**What needs to be done:**
All that is wanted is an exact copy of the lines below, starting at the one that contains "destruct (srun no_throw" and running to the end.
──────── Given records
(** ** Both factories keep it *)

(** An entry of a map and the rest. *)
Lemma dense_entry {V} (k : Z) (m : list (Z * V)) v g : dwf m → dfind k m = Some v →
  ∃ rest, m ≡ₚ (k, v) :: rest ∧ dupdate k g m ≡ₚ (k, g v) :: rest ∧ derase k m ≡ₚ rest ∧ k ∉ rest.*1.
Proof.
  intros Hw Hf. assert (∃ rest, m ≡ₚ (k, v) :: rest ∧ dupdate k g m ≡ₚ (k, g v) :: rest) as (rest & E1 & E2).
  { clear Hw. induction m as [|[k' v'] m IH]; [done|]. simpl in *. case_decide; simplify_eq; [by exists m|].
    destruct (IH Hf) as (rest & E1 & E2). exists ((k', v') :: rest). split; [rewrite E1|rewrite E2]; apply perm_swap. }
  assert (k ∉ rest.*1) as Hk.
  { unfold dwf, dkeys in Hw. rewrite E1 in Hw. simpl in Hw. by inversion Hw. }
  exists rest. split_and!; [done|done| |done]. rewrite derase_perm by done. rewrite E1, filter_cons_False by (simpl; naive_solver).
  rewrite filter_all; [done|]. apply list.Forall_forall. intros p Hp Ep. apply Hk. rewrite <- Ep. by apply list_elem_of_fmap_2.
Qed.
Lemma demplace_appends {V} (k : Z) (m : list (Z * V)) v : dfind k m = None → demplace k v m = m ++ [(k, v)].
Proof. intros E. unfold demplace. by rewrite E. Qed.

Definition entry_of (c : created) : Z * Z := (cr_filter c, cr_id c).
Definition outside_ok (o : Outside) : Prop := Forall (λ c, cr_id c < out_next o) (out_created o).
Lemma outside_fresh o : outside_ok o → out_next o ∉ (entry_of <$> out_created o).*2.
Proof.
  intros H Hin. rewrite <- list_fmap_compose in Hin. apply list_elem_of_fmap in Hin as (c & E & Hc).
  unfold outside_ok in H. rewrite list.Forall_forall in H. specialize (H c Hc). simpl in *. lia.
Qed.
Lemma outside_ok_created filter prio level o : outside_ok o → outside_ok (createServiceManager filter prio level o).2.
Proof.
  intros H. unfold outside_ok in *. simpl. apply Forall_app. split; [|repeat constructor; simpl; lia].
  eapply Forall_impl; [exact H|]. simpl. lia.
Qed.
(* ===== verification/EtcdV2.v ===== *)
(** * The etcd v2 client

    src/services/etcd/EtcdV2Service.cpp with include/ichor/services/etcd/IEtcdV2.h and
    EtcdV2Service.h: the HTTP request each operation sends and what it makes of the
    response, the credentials, and the connections watches ask for.

    JSON is read and written by glaze, which is not part of the repository: a reader and
    a writer are parameters.  Requests and responses are those of HttpCommon.v; the
    factory that makes connections is [Factories.ClientFactory]. *)

From Stdlib Require Import Ascii String.
From stdpp Require Import base list option sets strings.
From Stdlib Require Import ZArith Lia.
From S2P Require Import Prelude.
From S2P Require Import DenseMap.
From S2P Require Import StringUtils.
From S2P Require Import HttpCommon.
From S2P Require Import Base64.
From S2P Require Import Factories.

Local Open Scope Z_scope.

Inductive EtcdError : Type :=
| HTTP_RESPONSE_ERROR | JSON_PARSE_ERROR | TIMEOUT | CONNECTION_CLOSED_PREMATURELY_TRY_AGAIN | ROOT_USER_NOT_YET_CREATED
| REMOVING_ROOT_NOT_ALLOWED_WITH_AUTH_ENABLED | NO_AUTHENTICATION_SET | UNAUTHORIZED | NOT_FOUND
| DUPLICATE_PERMISSION_OR_REVOKING_NON_EXISTENT | CANNOT_DELETE_ROOT_WHILE_AUTH_IS_ENABLED | QUITTING | HTTP_SEND_ERROR.
#[export] Instance EtcdError_eq_dec : EqDecision EtcdError.
Proof. solve_decision. Defined.

(** ** Operations *)

Record put_options := mkPut {
  previous_value : option cstring; previous_index : option Z; previous_exists : option bool; ttl_second : option Z;
  put_refresh : bool; put_dir : bool; put_in_order : bool }.
Inductive operation : Type :=
| Put (key value : cstring) (o : put_options)
| Get (key : cstring) (recursive sorted watch : bool) (watchIndex : option Z)
| Del (key : cstring) (recursive dir : bool)
| LeaderStatistics | SelfStatistics | StoreStatistics | VersionOf | Health | AuthStatus | EnableAuth | DisableAuth
| GetUsers | GetUserDetails (user : cstring)
| CreateUser (user pass : cstring) | GrantUserRoles (user : cstring) (roles : list cstring)
| RevokeUserRoles (user : cstring) (roles : list cstring) | UpdateUserPassword (user pass : cstring) | DeleteUser (user : cstring)
| GetRoles | GetRole (role : cstring)
| CreateRole (role : cstring) (reads writes : list cstring) | GrantRolePermissions (role : cstring) (reads writes : list cstring)
| RevokeRolePermissions (role : cstring) (reads writes : list cstring) | DeleteRole (role : cstring).
(** The overloads of [put] and [get]. *)
Definition no_options : put_options := mkPut None None None None false false false.
Definition put_ttl_refresh (key value : cstring) (ttl : option Z) (refresh : bool) : operation :=
  Put key value (mkPut None None None ttl refresh false false).
Definition put_ttl (key value : cstring) (ttl : option Z) : operation := Put key value (mkPut None None None ttl false false false).
Definition put_plain (key value : cstring) : operation := Put key value no_options.
Definition get_plain (key : cstring) : operation := Get key false false false None.

(** The objects that are written as JSON: [EtcdUserReply] and [EtcdRoleReply]. *)
Record permissions := mkPermissions { kv_read : list cstring; kv_write : list cstring }.
Inductive json : Type :=
| JUser (user : cstring) (password : option cstring) (grant revoke : option (list cstring))
| JRole (role : cstring) (p : permissions) (grant revoke : option permissions).
Inductive operation3 : Type :=
| Put (r : EtcdPutRequest) | Range (r : EtcdRangeRequest) | DeleteRange (r : EtcdDeleteRangeRequest) | Txn (r : EtcdTxnRequest)
| Compact (revision : Z) (physical : option bool)
| LeaseGrant (ttl id : Z) | LeaseRevoke (id : Z) | LeaseKeepAlive (id : Z) | LeaseTimeToLive (id : Z) (keys : option bool) | LeaseLeases
| AuthEnable | AuthDisable | AuthStatus | Authenticate (name password : cstring)
| UserAdd (name password : cstring) (options : option bool) (hashedPassword : option cstring)
| UserGet (name : cstring) | UserList | UserDelete (name : cstring)
| UserChangePassword (name password : cstring) (hashedPassword : option cstring)
| UserGrantRole (user role : cstring) | UserRevokeRole (name role : cstring)
| RoleAdd (name : cstring) | RoleGet (role : cstring) | RoleList | RoleDelete (role : cstring)
| RoleGrantPermission (name : cstring) (permType : Z) (key range_end : cstring)
| RoleRevokePermission (role key range_end : cstring).
Lemma all_supplied args m c l :
  Inv args (mkSystem m c l) → allSatisfied (lm_registry m) = true →
  ∃ ps, deps_at (c_deps c) (c_args c) = Done ps ∧
    Forall2 (λ h p, latest h (lm_calls m) = Some (AddDependencyInstance h p)) args ps.
Proof.
  intros I Hall. rewrite (inv_args I : c_args c = args). apply deps_at_latest; [|apply (fits_latest (inv_fits I))].
  intros h Hin. rewrite <- (inv_hashes I) in Hin. apply list_elem_of_fmap in Hin as (node & -> & [i Hi]%list_elem_of_lookup).
  simpl. apply (fits_entry (inv_fits I) i node Hi). left.
  assert (0 < satisfied (reg_dep node)) as Hpos.
  { eapply allSatisfied_spec; [exact Hall|exact Hi|]. by rewrite (fits_flags (inv_fits I) i node Hi). }
  destruct (fits_count (inv_fits I) i node Hi) as [?|[? _]]; [lia|done].
Qed.

(** A change of the state and the buffer alone. *)
Lemma restate_inv args m c l st buf :
  Inv args (mkSystem m c l) → object_matches (mkCtor (c_args c) st (c_deps c) buf) →
  ∀ m', lm_kind m' = lm_kind m → lm_state m' = st → lm_registry m' = lm_registry m → lm_calls m' = lm_calls m →
  Inv args (mkSystem m' (mkCtor (c_args c) st (c_deps c) buf) l).
Proof.
  intros [H1 H2 H3 H4 H5 H6 H7 H8] Ho m' E1 E2 E3 E4. split; simpl in *; rewrite ?E3, ?E4; try congruence; done.
Qed.

Definition op_ok (o : op) : Prop := match o with Leave who => NoDup (lm_interfaces who) | _ => True end.

Section sound.
  Variable throws : list Z → bool.

(** The object is made of these providers, and its constructor throws. *)
Definition constructor_fails (c : ctor) : Prop := ∃ ps, deps_at (c_deps c) (c_args c) = Done ps ∧ throws ps = true.

Lemma ctor_start_inv args m c l :
  Inv args (mkSystem m c l) →
  ctor_start throws (Some (lm_registry m)) c = Terminated ∧ constructor_fails c ∨
  ∃ c', ctor_start throws (Some (lm_registry m)) c = Done c' ∧
  Inv args (mkSystem (match internal_start_begin (Some (lm_registry m)) m with
                      | Some m1 => (internal_start_end true m1).2
                      | None => m
                      end) c' l).
Proof.
  intros I. unfold ctor_start, internal_start_begin. rewrite (inv_state I : lm_state m = c_state c).
  case_bool_decide as Ei; simpl; [|by right; exists c].
  destruct (allSatisfied (lm_registry m)) eqn:Ea; simpl; [|by right; exists c].
  destruct (all_supplied _ _ _ _ I Ea) as (ps & Ep & _). unfold createServiceSpecialSauce. rewrite Ep. simpl.
  destruct (throws ps) eqn:Et; [left; split; [done|by exists ps]|right].
  eexists. split; [reflexivity|]. apply (restate_inv _ _ _ _ _ _ I); [by eexists|done..].
Qed.

Lemma ctor_stop_inv args m c l m1 :
  Inv args (mkSystem m c l) → lm_state m = UNINJECTING → internal_stop_begin m = Done m1 →
  ∃ c', ctor_stop c = Done c' ∧ Inv args (mkSystem (set_injected [] (internal_stop_end m1).2) c' l).
Proof.
  intros I Hs Hb. unfold internal_stop_begin in Hb. rewrite bool_decide_true in Hb by done. simplify_eq.
  pose proof (inv_object I) as Ho. unfold object_matches in Ho. simpl in Ho.
  rewrite (inv_state I : lm_state m = c_state c) in Hs. rewrite Hs in Ho. destruct Ho as [ps Eb].
  unfold ctor_stop, destroy_object. rewrite Hs, Eb. simpl. eexists. split; [reflexivity|].
  by apply (restate_inv _ _ _ _ _ _ I).
Qed.

Lemma sstep_inv args o s r :
  op_ok o → Inv args s → sstep throws true o s = Some r →
  r = Terminated ∧ o = Start ∧ constructor_fails (y_c s) ∨ ∃ s', r = Done s' ∧ Inv args s'.
Proof.
  intros Hok I E. assert (o = Start ∨ o ≠ Start) as [->|Hne] by (destruct o; auto).
  { destruct s as [m c l]. cbn [sstep] in E. destruct (ctor_start_inv _ _ _ _ I) as [[Ec Hf]|(c' & Ec & I')]; rewrite Ec in E; simpl in E; simplify_eq.
    - by left.
    - right. by eexists. }
  right. destruct s as [m c l]. destruct o as [prov|who|n|n| | | |]; cbn [sstep] in E.
  - rewrite andb_true_l in E. destruct (disputed _ _) eqn:Ed; [done|].
    pose proof (arrive_inv _ _ _ _ _ I Ed) as I'. destruct (dependencyOnline m prov) as [[b m'] rec].
    simplify_eq. by eexists.
  - rewrite andb_true_l in E. destruct (disputed _ _) eqn:Ed; [done|]. case_bool_decide; [done|].
    simplify_eq. eexists. split; [done|]. by apply leave_inv.
  - destruct (l !! n) as [[who deps [|i todo]]|] eqn:En; try done.
    assert (Inv args (mkSystem m c (mkLeaving who deps (i :: todo) :: delete n l))) as I1.
    { eapply inv_perm; [|exact I]. by apply delete_Permutation. }
    destruct (countdown_inv _ _ _ _ _ _ _ _ I1) as (node & Hi & Hs & I2).
    cbn [lm_registry set_registry] in E. unfold down_at in E. rewrite list_lookup_alter_eq, Hi in E. simpl in E.
    rewrite Hs in E. simpl in E. simplify_eq. eexists. split; [done|]. eapply inv_perm; [|exact I2].
    rewrite insert_take_drop by (by eapply lookup_lt_Some). rewrite delete_take_drop. by rewrite Permutation_middle.
  - destruct (l !! n) as [[who deps [|i todo]]|] eqn:En; try done.
    assert (Inv args (mkSystem m c (mkLeaving who deps [] :: delete n l))) as I1.
    { eapply inv_perm; [|exact I]. by apply delete_Permutation. }
    destruct (finish_inv _ _ _ _ _ _ I1) as (m' & who' & Ef & I2). rewrite Ef in E. simpl in E. simplify_eq. by eexists.
  - done.
  - simplify_eq. eexists. split; [done|]. unfold internalSetInjected, ctor_setInjected.
    pose proof (inv_state I : lm_state m = c_state c) as Es. rewrite Es. pose proof (inv_object I) as Ho.
    case_bool_decide as Ei; simpl; [|done]. apply (restate_inv _ _ _ _ _ _ I); try done.
    unfold object_matches in *. simpl in *. by rewrite Ei in Ho.
  - simplify_eq. eexists. split; [done|]. unfold internalSetUninjected, ctor_setUninjected.
    pose proof (inv_state I : lm_state m = c_state c) as Es. rewrite Es. pose proof (inv_object I) as Ho.
    case_bool_decide as Ei; simpl; [|done]. apply (restate_inv _ _ _ _ _ _ I); try done.
    unfold object_matches in *. simpl in *. by rewrite Ei in Ho.
  - case_bool_decide as Es; [|done]. simpl in E.
    destruct (internal_stop_begin m) as [m1|] eqn:Eb; [|by unfold internal_stop_begin in Eb; rewrite bool_decide_true in Eb].
    destruct (ctor_stop_inv _ _ _ _ _ I Es Eb) as (c' & Ec & I'). simpl in E. rewrite Ec in E. simpl in E. simplify_eq. by eexists.
Qed.

(** The run gets to a start at which the constructor throws. *)
Definition start_throws (ops : list op) (s : system) : Prop :=
  ∃ ops1 ops2 s', ops = ops1 ++ Start :: ops2 ∧ srun throws true ops1 s = Some (Done s') ∧ constructor_fails (y_c s').
Lemma srun_inv args ops s r :
  Forall op_ok ops → Inv args s → srun throws true ops s = Some r →
  r = Terminated ∧ start_throws ops s ∨ ∃ s', r = Done s' ∧ Inv args s'.
Proof.
  intros Hok. revert s. induction Hok as [|o ops Ho Hok IH]; intros s I E; cbn [srun] in E.
  { simplify_eq. right. by exists s. }
  destruct (sstep throws true o s) as [r1|] eqn:E1; [|done].
  destruct (sstep_inv _ _ _ _ Ho I E1) as [(-> & -> & Hf)|(s1 & -> & I1)].
  - simplify_eq. left. split; [done|]. by exists [], ops, s.
  - destruct (IH s1 I1 E) as [[-> (ops1 & ops2 & s2 & -> & Hr & Hf)]|?]; [left|by right].
    split; [done|]. exists (o :: ops1), ops2, s2. split_and!; [done| |done]. cbn [srun]. by rewrite E1.
Qed.

(** C13: a service with constructor injection under its lifecycle manager, the parameters of the
    constructor having different types and hashes ([std::get] by type does not compile with a type twice),
    and the interfaces of a provider too.  In every run in which no provider comes or starts to leave while another
    provider of one of its interfaces is leaving, and whatever the order of
    arrivals, departures (with their steps apart), starts and stops: the program
    is terminated only by a start at which the constructor of the class throws, given the
    providers it was to be made of.  Otherwise the service is in the state its manager would
    have with an [AdvancedService] whose [start()] returns at once, the object exists exactly
    while the state says so and [getImplementation] never gives a buffer without
    one; and whenever all dependencies are satisfied, starting calls the constructor
    with the provider of the last [addDependencyInstance] for each
    parameter that no [removeDependencyInstance] followed, and
    the object is there unless that throws. *)
Theorem constructor_injection_sound id ifaces args props ops r :
  NoDup args → Forall op_ok ops →
  srun throws true ops (fresh_system id ifaces args props) = Some r →
  r = Terminated ∧ start_throws ops (fresh_system id ifaces args props) ∨
  ∃ s, r = Done s ∧
    lm_state (y_m s) = c_state (y_c s) ∧ object_matches (y_c s) ∧
    (∀ o, getImplementation (y_c s) = Done o → is_Some o) ∧
    (lm_state (y_m s) = INSTALLED → allSatisfied (lm_registry (y_m s)) = true →
     ∃ ps, Forall2 (λ h p, latest h (lm_calls (y_m s)) = Some (AddDependencyInstance h p)) args ps ∧
       ctor_start throws (Some (lm_registry (y_m s))) (y_c s) =
         if throws ps then Terminated else Done (mkCtor args INJECTING (c_deps (y_c s)) (Some ps))).
Proof.
  intros Hnd Hok E. destruct (srun_inv args ops _ r Hok (inv_fresh id ifaces args props Hnd) E) as [?|([m c l] & -> & I)]; [by left|right].
  pose proof (inv_state I : lm_state m = c_state c) as Es. pose proof (inv_object I) as Ho.
  exists (mkSystem m c l). simpl in *. split_and!; [done..| |].
  - unfold getImplementation, object_matches in *. intros o.
    destruct (c_state c); simpl; intros Eo; simplify_eq; done.
  - intros Hi Ha. destruct (all_supplied _ _ _ _ I Ha) as (ps & Ep & HF). rewrite Hi in Es.
    exists ps. split; [done|]. unfold ctor_start, createServiceSpecialSauce. rewrite <- Es, Ha, Ep. simpl.
    rewrite (inv_args I : c_args c = args). by destruct (throws ps).
Qed.
End sound.

(** ** A run, and two that end badly *)

Definition no_throw (ps : list Z) : bool := false.
Definition demo_args : list Z := [IFACE_A; IFACE_B].
Definition first_a : lm := new_plain_manager 3 [IFACE_A] [].
Definition second_a : lm := new_plain_manager 6 [IFACE_A] [].
Definition only_b : lm := new_plain_manager 4 [IFACE_B] [].
(** The provider of the first parameter is replaced while the service is stopped. *)
Definition demo_ops : list op :=
  [Arrive (provider_of first_a); Arrive (provider_of only_b); Start; SetInjected; Leave first_a; CountDown 0;
   SetUninjected; Stop; Finish 0; Arrive (provider_of second_a)].

Lemma constructor_injection_sound_witness :
  ∃ s ps, srun no_throw true demo_ops (fresh_system 5 [] demo_args []) = Some (Done s) ∧
    ctor_start no_throw (Some (lm_registry (y_m s))) (y_c s) = Done (mkCtor demo_args INJECTING (c_deps (y_c s)) (Some ps)) ∧
    Forall2 (λ h p, latest h (lm_calls (y_m s)) = Some (AddDependencyInstance h p)) demo_args ps.
Proof.
  destruct (srun no_throw true demo_ops (fresh_system 5 [] demo_args [])) as [r|] eqn:E; [|vm_compute in E; discriminate].
  destruct (constructor_injection_sound no_throw 5 [] demo_args [] demo_ops r) as [[-> _]|(s & -> & _ & _ & _ & Hs)].
  - apply (bool_decide_eq_true_1 (NoDup demo_args)). vm_compute. reflexivity.
  - repeat constructor; apply not_elem_of_nil.
  - exact E.
  - vm_compute in E. discriminate.
  - destruct Hs as (ps & H1 & H2).
    + vm_compute in E. injection E as <-. reflexivity.
    + vm_compute in E. injection E as <-. reflexivity.
    + exists s, ps. split_and!; [reflexivity|exact H2|exact H1].
Defined.
(** A constructor that throws ends the program. *)
Lemma throwing_constructor_terminates :
  srun (λ _, true) true [Arrive (provider_of first_a); Arrive (provider_of only_b); Start] (fresh_system 5 [] demo_args []) = Some Terminated.
Proof. vm_compute. reflexivity. Qed.

(** The same, with the new provider coming while the old one is on its way out:
    the entry of the old one is still in the table, so the new one is not added
    to it, and then the entry is erased.  All dependencies are satisfied, and the
    next start terminates the program. *)
Lemma exchanged_provider_terminates :
  let ops := [Arrive (provider_of first_a); Arrive (provider_of only_b); Start; SetInjected; Leave first_a; CountDown 0;
              Arrive (provider_of second_a); SetUninjected; Stop; Finish 0] in
  (∃ s, srun no_throw false ops (fresh_system 5 [] demo_args []) = Some (Done s) ∧
     allSatisfied (lm_registry (y_m s)) = true ∧ c_deps (y_c s) = [(IFACE_B, 4)]) ∧
  srun no_throw false (ops ++ [Start]) (fresh_system 5 [] demo_args []) = Some Terminated.
Proof. split; [eexists; split_and!; vm_compute; reflexivity|vm_compute; reflexivity]. Qed.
────────────────
**Solution to the exercise:**
  destruct (srun no_throw true demo_ops (fresh_system 5 [] demo_args [])) as [r|] eqn:E; [|vm_compute in E; discriminate].
  destruct (constructor_injection_sound no_throw 5 [] demo_args [] demo_ops r) as [[-> _]|(s & -> & _ & _ & _ & Hs)].
  - apply (bool_decide_eq_true_1 (NoDup demo_args)). vm_compute. reflexivity.
  - repeat constructor; apply not_elem_of_nil.
  - exact E.
  - vm_compute in E. discriminate.
  - destruct Hs as (ps & H1 & H2).
    + vm_compute in E. injection E as <-. reflexivity.
    + vm_compute in E. injection E as <-. reflexivity.
    + exists s, ps. split_and!; [reflexivity|exact H2|exact H1].
Defined.
(** A constructor that throws ends the program. *)
Lemma throwing_constructor_terminates :
  srun (λ _, true) true [Arrive (provider_of first_a); Arrive (provider_of only_b); Start] (fresh_system 5 [] demo_args []) = Some Terminated.
Proof. vm_compute. reflexivity. Qed.

(** The same, with the new provider coming while the old one is on its way out:
    the entry of the old one is still in the table, so the new one is not added
    to it, and then the entry is erased.  All dependencies are satisfied, and the
    next start terminates the program. *)
Lemma exchanged_provider_terminates :
  let ops := [Arrive (provider_of first_a); Arrive (provider_of only_b); Start; SetInjected; Leave first_a; CountDown 0;
              Arrive (provider_of second_a); SetUninjected; Stop; Finish 0] in
  (∃ s, srun no_throw false ops (fresh_system 5 [] demo_args []) = Some (Done s) ∧
     allSatisfied (lm_registry (y_m s)) = true ∧ c_deps (y_c s) = [(IFACE_B, 4)]) ∧
  srun no_throw false (ops ++ [Start]) (fresh_system 5 [] demo_args []) = Some Terminated.
Proof. split; [eexists; split_and!; vm_compute; reflexivity|vm_compute; reflexivity]. Qed.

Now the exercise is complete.